▶ [About this task] Repeat the records below exactly, beginning at the first line and finishing with the line that contains "intros x _ Hx;".

─── Provided information

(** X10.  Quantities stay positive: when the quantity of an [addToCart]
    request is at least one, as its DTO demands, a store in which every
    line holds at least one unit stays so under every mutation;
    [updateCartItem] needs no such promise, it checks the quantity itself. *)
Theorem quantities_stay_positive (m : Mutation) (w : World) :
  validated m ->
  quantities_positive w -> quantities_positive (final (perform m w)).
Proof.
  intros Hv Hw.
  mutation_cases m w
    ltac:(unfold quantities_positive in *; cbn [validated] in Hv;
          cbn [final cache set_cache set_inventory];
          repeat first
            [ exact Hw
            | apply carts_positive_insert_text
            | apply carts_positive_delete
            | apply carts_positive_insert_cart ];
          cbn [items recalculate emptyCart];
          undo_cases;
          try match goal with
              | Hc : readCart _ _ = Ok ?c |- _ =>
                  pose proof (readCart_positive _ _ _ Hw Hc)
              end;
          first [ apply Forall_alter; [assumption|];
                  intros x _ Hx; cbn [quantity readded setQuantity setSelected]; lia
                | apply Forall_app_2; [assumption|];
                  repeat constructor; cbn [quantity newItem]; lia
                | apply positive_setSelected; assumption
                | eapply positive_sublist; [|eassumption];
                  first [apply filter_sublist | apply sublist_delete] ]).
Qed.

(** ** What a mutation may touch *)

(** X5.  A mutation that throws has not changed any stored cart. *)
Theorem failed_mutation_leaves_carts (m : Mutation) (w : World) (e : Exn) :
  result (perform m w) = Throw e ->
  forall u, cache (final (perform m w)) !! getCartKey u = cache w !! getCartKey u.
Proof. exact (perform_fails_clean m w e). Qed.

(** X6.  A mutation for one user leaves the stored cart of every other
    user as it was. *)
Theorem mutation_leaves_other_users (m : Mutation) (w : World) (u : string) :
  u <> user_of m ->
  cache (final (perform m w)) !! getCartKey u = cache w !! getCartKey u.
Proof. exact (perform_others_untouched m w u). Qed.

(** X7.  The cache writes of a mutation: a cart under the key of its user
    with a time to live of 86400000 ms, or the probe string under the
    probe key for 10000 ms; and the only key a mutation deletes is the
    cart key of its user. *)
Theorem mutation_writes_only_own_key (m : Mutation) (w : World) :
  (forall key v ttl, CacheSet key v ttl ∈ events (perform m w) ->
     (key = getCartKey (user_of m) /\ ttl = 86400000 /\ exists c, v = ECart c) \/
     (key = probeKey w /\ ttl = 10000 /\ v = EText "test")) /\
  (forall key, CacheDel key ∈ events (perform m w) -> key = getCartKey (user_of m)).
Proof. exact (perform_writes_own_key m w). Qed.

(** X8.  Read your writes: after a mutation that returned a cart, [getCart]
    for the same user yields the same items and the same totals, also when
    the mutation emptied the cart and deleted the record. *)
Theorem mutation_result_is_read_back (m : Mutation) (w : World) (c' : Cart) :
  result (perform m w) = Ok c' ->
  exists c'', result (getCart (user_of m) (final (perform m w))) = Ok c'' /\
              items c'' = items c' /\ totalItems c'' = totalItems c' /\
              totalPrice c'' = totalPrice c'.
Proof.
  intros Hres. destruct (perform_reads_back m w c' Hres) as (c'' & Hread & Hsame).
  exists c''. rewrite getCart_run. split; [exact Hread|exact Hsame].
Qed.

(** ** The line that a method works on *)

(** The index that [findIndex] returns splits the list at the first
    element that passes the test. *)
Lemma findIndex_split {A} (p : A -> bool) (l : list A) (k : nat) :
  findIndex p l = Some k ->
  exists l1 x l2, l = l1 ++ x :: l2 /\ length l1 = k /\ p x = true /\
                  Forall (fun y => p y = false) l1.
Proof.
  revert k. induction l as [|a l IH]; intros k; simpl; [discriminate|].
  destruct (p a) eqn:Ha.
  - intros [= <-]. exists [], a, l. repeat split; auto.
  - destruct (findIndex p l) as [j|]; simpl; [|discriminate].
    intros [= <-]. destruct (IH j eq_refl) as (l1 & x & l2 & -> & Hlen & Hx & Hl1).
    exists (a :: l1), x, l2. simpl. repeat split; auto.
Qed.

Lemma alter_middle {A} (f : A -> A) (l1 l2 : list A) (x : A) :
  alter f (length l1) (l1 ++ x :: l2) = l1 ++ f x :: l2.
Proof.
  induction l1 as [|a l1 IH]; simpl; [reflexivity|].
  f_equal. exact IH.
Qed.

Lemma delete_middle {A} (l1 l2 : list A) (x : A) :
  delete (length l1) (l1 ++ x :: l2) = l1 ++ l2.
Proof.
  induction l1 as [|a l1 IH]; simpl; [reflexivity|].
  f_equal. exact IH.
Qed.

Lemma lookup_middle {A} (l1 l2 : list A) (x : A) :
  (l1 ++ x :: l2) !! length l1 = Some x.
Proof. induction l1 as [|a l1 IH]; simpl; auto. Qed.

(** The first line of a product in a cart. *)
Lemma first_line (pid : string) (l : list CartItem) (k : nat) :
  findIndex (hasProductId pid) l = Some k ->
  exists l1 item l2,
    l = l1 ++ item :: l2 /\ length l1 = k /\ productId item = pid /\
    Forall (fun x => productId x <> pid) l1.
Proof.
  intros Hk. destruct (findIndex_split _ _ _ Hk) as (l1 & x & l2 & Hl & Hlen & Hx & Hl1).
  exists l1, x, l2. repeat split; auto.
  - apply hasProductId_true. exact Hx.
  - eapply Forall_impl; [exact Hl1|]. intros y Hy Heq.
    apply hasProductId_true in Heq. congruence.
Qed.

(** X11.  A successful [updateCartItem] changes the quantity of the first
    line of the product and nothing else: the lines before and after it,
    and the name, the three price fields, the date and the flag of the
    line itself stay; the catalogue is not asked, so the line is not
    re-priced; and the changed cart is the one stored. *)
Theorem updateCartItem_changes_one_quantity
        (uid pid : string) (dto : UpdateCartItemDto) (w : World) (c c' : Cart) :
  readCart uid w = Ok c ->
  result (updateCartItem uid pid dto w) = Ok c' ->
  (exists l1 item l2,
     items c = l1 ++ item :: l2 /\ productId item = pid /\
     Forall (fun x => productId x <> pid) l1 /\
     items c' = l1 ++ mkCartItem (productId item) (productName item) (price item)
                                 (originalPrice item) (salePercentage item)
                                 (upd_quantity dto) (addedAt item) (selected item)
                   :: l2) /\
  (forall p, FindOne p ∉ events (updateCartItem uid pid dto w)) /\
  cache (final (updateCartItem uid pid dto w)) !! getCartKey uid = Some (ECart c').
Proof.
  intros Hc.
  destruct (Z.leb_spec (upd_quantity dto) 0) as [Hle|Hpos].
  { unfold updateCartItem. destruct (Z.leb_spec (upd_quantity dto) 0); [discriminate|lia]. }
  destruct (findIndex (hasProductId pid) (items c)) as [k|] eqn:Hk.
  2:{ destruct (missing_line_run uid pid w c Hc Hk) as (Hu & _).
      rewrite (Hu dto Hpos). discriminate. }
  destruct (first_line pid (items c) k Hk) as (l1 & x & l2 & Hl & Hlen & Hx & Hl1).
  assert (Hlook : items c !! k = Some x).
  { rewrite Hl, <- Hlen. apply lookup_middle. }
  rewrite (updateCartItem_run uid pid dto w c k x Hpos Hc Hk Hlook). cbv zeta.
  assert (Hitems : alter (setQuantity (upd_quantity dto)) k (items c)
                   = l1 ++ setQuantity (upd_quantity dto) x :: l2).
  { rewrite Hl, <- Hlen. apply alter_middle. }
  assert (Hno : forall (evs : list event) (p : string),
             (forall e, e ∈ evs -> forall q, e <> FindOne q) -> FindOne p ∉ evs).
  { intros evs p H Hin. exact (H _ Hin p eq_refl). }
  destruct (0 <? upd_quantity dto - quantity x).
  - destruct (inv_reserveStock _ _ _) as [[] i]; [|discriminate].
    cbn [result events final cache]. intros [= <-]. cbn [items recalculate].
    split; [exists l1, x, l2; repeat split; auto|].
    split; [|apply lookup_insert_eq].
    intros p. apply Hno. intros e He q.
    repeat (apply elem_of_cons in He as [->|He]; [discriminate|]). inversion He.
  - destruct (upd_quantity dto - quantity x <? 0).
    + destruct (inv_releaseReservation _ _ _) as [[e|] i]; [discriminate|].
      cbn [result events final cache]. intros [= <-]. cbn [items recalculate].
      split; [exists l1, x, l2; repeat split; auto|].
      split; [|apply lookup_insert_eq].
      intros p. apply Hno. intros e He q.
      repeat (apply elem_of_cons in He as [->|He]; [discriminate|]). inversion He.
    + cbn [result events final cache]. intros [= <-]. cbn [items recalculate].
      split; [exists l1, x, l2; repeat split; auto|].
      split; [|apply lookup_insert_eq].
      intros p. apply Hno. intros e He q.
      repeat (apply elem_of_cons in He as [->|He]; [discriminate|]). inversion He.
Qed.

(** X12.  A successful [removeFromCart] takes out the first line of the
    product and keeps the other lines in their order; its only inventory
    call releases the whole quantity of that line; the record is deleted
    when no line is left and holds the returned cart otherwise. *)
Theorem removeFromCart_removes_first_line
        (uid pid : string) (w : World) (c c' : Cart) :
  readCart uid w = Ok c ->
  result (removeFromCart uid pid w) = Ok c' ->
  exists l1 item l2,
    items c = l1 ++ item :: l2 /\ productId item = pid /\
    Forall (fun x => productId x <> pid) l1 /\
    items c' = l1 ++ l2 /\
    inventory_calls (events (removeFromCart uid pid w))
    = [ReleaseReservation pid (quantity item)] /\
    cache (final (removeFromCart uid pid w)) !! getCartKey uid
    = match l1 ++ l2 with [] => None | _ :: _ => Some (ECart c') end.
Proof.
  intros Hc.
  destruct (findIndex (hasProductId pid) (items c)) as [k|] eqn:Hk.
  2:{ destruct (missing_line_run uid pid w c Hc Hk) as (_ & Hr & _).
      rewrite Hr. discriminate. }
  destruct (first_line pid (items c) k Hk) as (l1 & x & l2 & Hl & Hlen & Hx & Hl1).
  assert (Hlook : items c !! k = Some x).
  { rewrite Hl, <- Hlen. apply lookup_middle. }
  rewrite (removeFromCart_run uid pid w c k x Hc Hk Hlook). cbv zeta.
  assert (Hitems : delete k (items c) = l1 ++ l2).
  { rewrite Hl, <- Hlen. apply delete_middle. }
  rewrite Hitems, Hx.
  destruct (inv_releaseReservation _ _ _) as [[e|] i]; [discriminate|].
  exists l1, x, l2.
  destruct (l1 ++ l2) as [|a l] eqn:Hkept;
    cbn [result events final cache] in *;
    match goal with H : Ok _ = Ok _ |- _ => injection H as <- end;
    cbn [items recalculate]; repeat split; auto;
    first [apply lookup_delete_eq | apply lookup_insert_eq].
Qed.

──────

▶ [Result of the exercise]
(** X10.  Quantities stay positive: when the quantity of an [addToCart]
    request is at least one, as its DTO demands, a store in which every
    line holds at least one unit stays so under every mutation;
    [updateCartItem] needs no such promise, it checks the quantity itself. *)
Theorem quantities_stay_positive (m : Mutation) (w : World) :
  validated m ->
  quantities_positive w -> quantities_positive (final (perform m w)).
Proof.
  intros Hv Hw.
  mutation_cases m w
    ltac:(unfold quantities_positive in *; cbn [validated] in Hv;
          cbn [final cache set_cache set_inventory];
          repeat first
            [ exact Hw
            | apply carts_positive_insert_text
            | apply carts_positive_delete
            | apply carts_positive_insert_cart ];
          cbn [items recalculate emptyCart];
          undo_cases;
          try match goal with
              | Hc : readCart _ _ = Ok ?c |- _ =>
                  pose proof (readCart_positive _ _ _ Hw Hc)
              end;
          first [ apply Forall_alter; [assumption|];
                  intros x _ Hx; cbn [quantity readded setQuantity setSelected]; lia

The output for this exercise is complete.